» **TASK**
Where does the word "selection" show up in the records? Copy every line that holds it.

+--

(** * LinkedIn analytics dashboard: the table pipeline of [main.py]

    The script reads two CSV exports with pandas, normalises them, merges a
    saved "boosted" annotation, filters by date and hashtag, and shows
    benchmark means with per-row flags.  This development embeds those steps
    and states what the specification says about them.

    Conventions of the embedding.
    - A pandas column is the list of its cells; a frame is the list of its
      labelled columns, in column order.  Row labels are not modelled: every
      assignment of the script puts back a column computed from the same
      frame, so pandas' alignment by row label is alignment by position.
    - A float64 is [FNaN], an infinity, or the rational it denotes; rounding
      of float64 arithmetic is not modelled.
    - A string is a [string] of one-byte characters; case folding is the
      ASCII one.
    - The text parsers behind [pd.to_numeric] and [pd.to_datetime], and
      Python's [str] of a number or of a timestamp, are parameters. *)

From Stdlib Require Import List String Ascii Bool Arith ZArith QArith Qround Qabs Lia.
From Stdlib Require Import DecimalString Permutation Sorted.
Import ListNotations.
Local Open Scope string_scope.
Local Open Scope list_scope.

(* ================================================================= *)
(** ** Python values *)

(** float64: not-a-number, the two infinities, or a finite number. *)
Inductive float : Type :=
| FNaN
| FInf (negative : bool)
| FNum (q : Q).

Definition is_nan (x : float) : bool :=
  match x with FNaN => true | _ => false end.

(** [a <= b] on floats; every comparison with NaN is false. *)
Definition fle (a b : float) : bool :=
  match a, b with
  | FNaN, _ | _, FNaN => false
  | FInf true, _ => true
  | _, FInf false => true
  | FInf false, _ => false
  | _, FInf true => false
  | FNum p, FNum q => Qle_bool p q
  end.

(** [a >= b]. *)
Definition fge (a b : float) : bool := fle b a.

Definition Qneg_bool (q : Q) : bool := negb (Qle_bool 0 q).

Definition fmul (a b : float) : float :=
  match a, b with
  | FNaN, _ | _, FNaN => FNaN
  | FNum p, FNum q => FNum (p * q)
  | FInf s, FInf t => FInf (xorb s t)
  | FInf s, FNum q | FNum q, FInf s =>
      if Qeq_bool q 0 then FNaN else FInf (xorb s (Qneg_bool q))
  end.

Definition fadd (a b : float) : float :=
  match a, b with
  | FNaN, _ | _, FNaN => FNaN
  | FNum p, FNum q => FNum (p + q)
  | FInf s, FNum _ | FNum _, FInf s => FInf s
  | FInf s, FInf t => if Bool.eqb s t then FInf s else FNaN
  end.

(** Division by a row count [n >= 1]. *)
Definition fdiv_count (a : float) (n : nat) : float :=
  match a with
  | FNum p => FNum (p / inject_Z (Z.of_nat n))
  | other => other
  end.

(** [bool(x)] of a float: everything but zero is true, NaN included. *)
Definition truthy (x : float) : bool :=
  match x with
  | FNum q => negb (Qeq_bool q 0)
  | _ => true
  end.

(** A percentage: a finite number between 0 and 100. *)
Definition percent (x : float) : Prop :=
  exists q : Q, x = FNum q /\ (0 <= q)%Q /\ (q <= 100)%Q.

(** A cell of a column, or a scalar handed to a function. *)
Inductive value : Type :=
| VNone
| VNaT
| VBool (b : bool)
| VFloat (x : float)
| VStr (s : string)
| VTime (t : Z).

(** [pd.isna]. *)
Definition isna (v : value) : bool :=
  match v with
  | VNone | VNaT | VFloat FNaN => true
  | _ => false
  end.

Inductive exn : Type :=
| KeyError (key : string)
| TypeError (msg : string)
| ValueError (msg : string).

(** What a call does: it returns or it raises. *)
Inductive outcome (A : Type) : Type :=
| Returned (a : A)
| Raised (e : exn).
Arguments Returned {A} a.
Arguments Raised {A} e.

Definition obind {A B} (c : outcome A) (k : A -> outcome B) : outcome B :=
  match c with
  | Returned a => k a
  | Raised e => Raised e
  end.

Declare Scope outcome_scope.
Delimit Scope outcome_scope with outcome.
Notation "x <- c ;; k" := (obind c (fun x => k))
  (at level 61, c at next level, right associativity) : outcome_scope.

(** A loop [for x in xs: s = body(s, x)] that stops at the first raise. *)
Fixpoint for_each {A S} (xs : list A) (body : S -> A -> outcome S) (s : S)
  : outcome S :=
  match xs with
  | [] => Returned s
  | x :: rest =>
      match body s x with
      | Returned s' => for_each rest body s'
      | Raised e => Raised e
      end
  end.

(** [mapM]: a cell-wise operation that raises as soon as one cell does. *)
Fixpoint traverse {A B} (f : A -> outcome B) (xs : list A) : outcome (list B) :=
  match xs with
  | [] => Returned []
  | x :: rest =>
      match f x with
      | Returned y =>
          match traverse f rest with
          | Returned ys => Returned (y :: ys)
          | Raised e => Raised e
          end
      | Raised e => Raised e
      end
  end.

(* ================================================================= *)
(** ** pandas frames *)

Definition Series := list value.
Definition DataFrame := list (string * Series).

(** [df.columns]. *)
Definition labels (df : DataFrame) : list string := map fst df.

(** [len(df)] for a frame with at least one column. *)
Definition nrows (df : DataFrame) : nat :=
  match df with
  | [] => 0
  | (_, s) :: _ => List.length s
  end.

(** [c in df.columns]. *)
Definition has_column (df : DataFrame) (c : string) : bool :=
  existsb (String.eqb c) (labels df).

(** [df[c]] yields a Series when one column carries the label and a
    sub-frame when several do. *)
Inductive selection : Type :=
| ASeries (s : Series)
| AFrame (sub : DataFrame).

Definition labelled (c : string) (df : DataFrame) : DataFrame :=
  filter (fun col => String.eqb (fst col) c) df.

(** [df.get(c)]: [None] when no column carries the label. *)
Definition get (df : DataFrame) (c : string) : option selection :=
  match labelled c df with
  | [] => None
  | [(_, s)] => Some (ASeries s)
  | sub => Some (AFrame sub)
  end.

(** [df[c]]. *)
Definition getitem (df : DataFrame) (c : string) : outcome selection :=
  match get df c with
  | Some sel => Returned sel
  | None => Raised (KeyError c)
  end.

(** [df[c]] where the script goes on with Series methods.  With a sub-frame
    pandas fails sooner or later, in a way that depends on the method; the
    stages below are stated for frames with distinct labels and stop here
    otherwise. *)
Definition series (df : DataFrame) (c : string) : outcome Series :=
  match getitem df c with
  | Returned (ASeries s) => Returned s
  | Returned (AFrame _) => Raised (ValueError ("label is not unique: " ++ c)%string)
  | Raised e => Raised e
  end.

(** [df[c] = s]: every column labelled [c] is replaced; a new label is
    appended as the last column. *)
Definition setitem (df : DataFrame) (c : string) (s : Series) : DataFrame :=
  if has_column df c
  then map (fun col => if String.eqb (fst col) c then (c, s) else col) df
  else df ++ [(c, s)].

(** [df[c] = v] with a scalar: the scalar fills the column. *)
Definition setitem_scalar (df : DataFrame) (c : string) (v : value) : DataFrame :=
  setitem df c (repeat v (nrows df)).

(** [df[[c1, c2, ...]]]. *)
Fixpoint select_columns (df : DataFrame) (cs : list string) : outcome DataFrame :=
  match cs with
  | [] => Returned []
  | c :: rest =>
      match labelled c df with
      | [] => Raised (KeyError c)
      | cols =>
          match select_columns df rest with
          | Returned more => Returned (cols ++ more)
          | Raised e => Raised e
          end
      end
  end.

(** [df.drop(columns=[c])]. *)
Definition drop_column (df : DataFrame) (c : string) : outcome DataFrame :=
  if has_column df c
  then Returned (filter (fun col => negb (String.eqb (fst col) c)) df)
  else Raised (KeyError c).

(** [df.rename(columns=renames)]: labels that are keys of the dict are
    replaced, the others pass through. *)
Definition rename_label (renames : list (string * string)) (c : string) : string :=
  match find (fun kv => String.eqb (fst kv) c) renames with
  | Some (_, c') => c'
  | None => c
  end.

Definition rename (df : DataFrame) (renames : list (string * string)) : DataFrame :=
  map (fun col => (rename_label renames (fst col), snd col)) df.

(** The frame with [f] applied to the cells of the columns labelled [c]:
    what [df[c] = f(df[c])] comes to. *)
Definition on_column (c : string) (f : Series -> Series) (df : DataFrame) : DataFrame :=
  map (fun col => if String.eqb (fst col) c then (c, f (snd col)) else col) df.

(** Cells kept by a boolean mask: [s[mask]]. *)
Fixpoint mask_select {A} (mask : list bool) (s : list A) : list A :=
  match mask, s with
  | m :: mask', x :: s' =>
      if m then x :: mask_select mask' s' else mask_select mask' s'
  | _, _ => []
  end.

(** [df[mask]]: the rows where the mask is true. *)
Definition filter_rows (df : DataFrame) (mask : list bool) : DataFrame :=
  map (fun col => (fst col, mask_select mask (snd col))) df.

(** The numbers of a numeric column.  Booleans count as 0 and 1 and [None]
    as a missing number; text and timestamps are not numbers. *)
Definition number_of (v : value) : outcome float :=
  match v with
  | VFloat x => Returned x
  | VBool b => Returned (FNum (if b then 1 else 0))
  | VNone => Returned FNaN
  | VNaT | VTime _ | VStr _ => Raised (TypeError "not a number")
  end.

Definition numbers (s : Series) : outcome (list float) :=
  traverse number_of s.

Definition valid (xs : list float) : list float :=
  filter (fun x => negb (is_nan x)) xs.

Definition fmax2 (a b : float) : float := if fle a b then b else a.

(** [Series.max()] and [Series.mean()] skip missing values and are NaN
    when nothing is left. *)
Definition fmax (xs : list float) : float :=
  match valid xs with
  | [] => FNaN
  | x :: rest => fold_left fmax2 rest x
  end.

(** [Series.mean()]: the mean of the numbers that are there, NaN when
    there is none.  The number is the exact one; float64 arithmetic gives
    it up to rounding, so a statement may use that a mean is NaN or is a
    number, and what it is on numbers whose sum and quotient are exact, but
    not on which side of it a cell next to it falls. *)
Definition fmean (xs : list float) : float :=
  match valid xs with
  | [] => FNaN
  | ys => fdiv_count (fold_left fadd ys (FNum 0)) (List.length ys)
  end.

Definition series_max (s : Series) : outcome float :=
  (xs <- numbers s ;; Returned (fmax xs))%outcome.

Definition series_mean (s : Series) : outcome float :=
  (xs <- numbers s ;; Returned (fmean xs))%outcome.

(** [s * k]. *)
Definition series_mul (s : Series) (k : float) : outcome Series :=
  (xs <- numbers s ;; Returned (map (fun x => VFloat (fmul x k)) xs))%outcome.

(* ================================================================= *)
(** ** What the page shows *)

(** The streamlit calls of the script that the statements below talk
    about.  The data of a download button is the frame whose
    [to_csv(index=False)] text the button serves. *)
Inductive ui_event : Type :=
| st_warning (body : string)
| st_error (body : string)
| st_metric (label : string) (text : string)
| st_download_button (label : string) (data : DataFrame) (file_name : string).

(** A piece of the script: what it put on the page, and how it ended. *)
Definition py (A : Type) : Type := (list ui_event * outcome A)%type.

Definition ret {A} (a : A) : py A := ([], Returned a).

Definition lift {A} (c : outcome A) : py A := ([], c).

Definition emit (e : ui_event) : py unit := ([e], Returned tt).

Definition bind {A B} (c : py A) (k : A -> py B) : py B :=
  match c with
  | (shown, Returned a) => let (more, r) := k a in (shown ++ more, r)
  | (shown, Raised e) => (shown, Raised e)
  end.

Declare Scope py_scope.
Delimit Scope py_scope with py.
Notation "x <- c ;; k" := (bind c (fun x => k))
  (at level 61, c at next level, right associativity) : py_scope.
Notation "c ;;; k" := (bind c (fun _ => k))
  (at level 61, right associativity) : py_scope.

+--

» **WRITTEN RESPONSE**
Inductive selection : Type :=
Definition get (df : DataFrame) (c : string) : option selection :=
Definition getitem (df : DataFrame) (c : string) : outcome selection :=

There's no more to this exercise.